**WORK INSTRUCTIONS**
Look through the data below and return each line where "rewrite" appears.

Stored items
######

(** The operations of a trace name existing producers and tokens of the right size. *)
Definition mop_fits (g : mpsc_geometry) (ps : list (LockingProducer.t * nat)) (o : MultiQueue.op) : Prop :=
  match o with
  | MultiQueue.Send i tok => (i < length ps)%nat /\ Z.of_nat (length tok) = gTokenSize g
  | MultiQueue.Receive => True
  end.

(** A trace tries to send at most as many tokens as it has operations. *)
Definition mpsc_rep {X : Type} {B : CommBackend X} (g : mpsc_geometry) (c : LockingConsumer.t) (m : Machine X)
    (t : Z) (q : list (list byte)) : Prop :=
  mpsc_content g c m t q /\ lock_free c m.

(** ** Helper lemmas *)

Section Facts.
Context {X : Type} {B : CommBackend X} `{!CommSpec X}.
Implicit Types m : Machine X.

Lemma lock_free_writes R c m m' : writes R m m' -> lock_free c m -> lock_free c m'.
Proof. intros W. unfold lock_free. by rewrite (writes_backend _ _ _ W). Qed.

Lemma source_ok_writes R g pp src sp ss m m' : writes R m m' -> source_ok g pp src sp ss m -> source_ok g pp src sp ss m'.
Proof.
  intros W []. split; try done; by rewrite ?(writes_slot_at _ _ _ _ _ _ W), ?(writes_accessible _ _ _ _ _ W).
Qed.

Lemma producers_ok_writes R g c ps m m' : writes R m m' -> producers_ok g c ps m -> producers_ok g c ps m'.
Proof.
  intros W Hp i p src Hi. destruct (Hp _ _ _ Hi) as (pp & sp & ss & Ha & Hs).
  exists pp, sp, ss. split; [by eapply attached_writes|by eapply source_ok_writes].
Qed.

(** The check of the source size, then the critical section. *)
Lemma run_push_mpsc g c pp p m src sp ss t q toks :
  mpsc_rep g c m t q -> attached g c pp p m ->
  slot_at m src sp ss -> gTokenSize g * Z.of_nat (length toks) <= ss <= PTRDIFF_MAX ->
  disjoint_ranges sp ss pp 16 -> disjoint_ranges sp ss (gTokens g) (gTokenSize g * gCapacity g) ->
  source_tokens g m sp toks -> t + Z.of_nat (length q) + Z.of_nat (length toks) < SIZE_BOUND ->
  exists m', let fits := Z.of_nat (length q) + Z.of_nat (length toks) <=? gCapacity g in
    run (LockingProducer.push p src (Z.of_nat (length toks))) m = Done fits m' /\
    writes (mpsc_footprint g pp) m m' /\ mpsc_rep g c m' t (if fits then q ++ toks else q).
Proof.
  intros [Hcon Hfree] Ha Hs Hss Dsp Dst Hsrc Hov. pose proof (tb_sizes _ _ _ (mp_tokens _ _ _ _ _ Ha)) as (? & ? & _).
  destruct (run_push_locked g c pp p (set_backend (lock_slot (LockingConsumer._consumerCoordinationBuffer c) (backend m)) m)
              src sp ss t q toks) as (m1 & E1 & W1 & Hcon1);
    try done; [by apply mpsc_content_backend|by apply attached_backend|].
  unfold LockingProducer.push, Base.getTokenSize. cbv zeta.
  rewrite (mp_token _ _ _ _ _ Ha), (mp_coordination _ _ _ _ _ Ha).
  rewrite (run_bind_Done _ _ _ _ _ (run_getSize _ _ _ _ Hs)).
  erewrite run_bind_Done by (apply run_throw_if_false; rewrite wrap64_small by size_lia; case_bool; lia).
  destruct (run_critical (LockingProducer.ccm p) (LockingConsumer._consumerCoordinationBuffer c)
              (LockingProducer.push_locked p src (Z.of_nat (length toks))) false _ m _ _
              (mp_registered _ _ _ _ _ Ha) Hfree E1 W1) as [E W].
  exists (set_backend (backend m) m1). split_and!; [exact E|exact W|].
  split; [by apply mpsc_content_backend|by eapply lock_free_writes].
Qed.
(* ===== verification/FixedMPSCNonlocking.v ===== *)
(** * The fixed-size multiple-producer single-consumer channel, non-locking version

    Models [frontends/channel/fixedSize/mpsc/nonlocking/consumer.hpp] and
    [producer.hpp]: every producer has a single-producer channel of its own, and
    the consumer keeps a helper queue with the order in which it noticed their
    tokens.  The consumer object is the second component of the state. *)

From S2P Require Import Prelude Memory CommunicationManager Pthreads CircularBuffer Channel TokenBuffer FixedSPSC HelperQueue.
From Stdlib Require Import ZArith Lia.
From Stdlib.Strings Require Import Byte.
From stdpp Require Import base gmap option list.

Local Open Scope Z_scope.
Local Open Scope hicr_scope.

(** The producer is the one of the SPSC channel. *)
Module NonlockingProducer.

Definition make {X : Type} (ccm pcm tokenBuffer internalCoordinationBuffer producerCoordinationBuffer : nat)
    (tokenSize capacity : Z) : prog (Machine X) Producer.t :=
  Producer.make ccm pcm tokenBuffer internalCoordinationBuffer producerCoordinationBuffer tokenSize capacity.

End NonlockingProducer.

Module NonlockingConsumer.

Record t : Type := mk {
  _tokenBuffers : list nat;
  _spscList : list Consumer.t;
  _channelPushes : list nat;
  _depths : list Z;
  _coordinationCommunicationManager : nat;
  _payloadCommunicationManager : nat
}.

Definition set_pushes (l : list nat) (o : t) : t :=
  mk (_tokenBuffers o) (_spscList o) l (_depths o)
     (_coordinationCommunicationManager o) (_payloadCommunicationManager o).

Definition set_depths (l : list Z) (o : t) : t :=
  mk (_tokenBuffers o) (_spscList o) (_channelPushes o) l
     (_coordinationCommunicationManager o) (_payloadCommunicationManager o).

Section Operations.
Context {X : Type} {B : CommBackend X}.

(** One SPSC consumer per producer; the assertions make the indexing safe. *)
Definition make (ccm pcm : nat) (tokenBuffers internalCoordinationBuffers producerCoordinationBuffers : list nat)
    (tokenSize capacity : Z) : prog (Machine X) t :=
  _ ← assert_ (length internalCoordinationBuffers =? length producerCoordinationBuffers)%nat;
  _ ← assert_ (length internalCoordinationBuffers =? length tokenBuffers)%nat;
  spscs ← map_each (fun '(tokenBuffer, (internal, producer)) =>
             Consumer.make ccm pcm tokenBuffer internal producer tokenSize capacity)
           (zip tokenBuffers (zip internalCoordinationBuffers producerCoordinationBuffers));
  mret (mk tokenBuffers spscs [] (replicate (length spscs) 0) ccm pcm).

######

**REPLY TO THE TASK**
Proof. intros W. unfold lock_free. by rewrite (writes_backend _ _ _ W). Qed.
  intros W []. split; try done; by rewrite ?(writes_slot_at _ _ _ _ _ _ W), ?(writes_accessible _ _ _ _ _ W).
  rewrite (mp_token _ _ _ _ _ Ha), (mp_coordination _ _ _ _ _ Ha).
  rewrite (run_bind_Done _ _ _ _ _ (run_getSize _ _ _ _ Hs)).
  erewrite run_bind_Done by (apply run_throw_if_false; rewrite wrap64_small by size_lia; case_bool; lia).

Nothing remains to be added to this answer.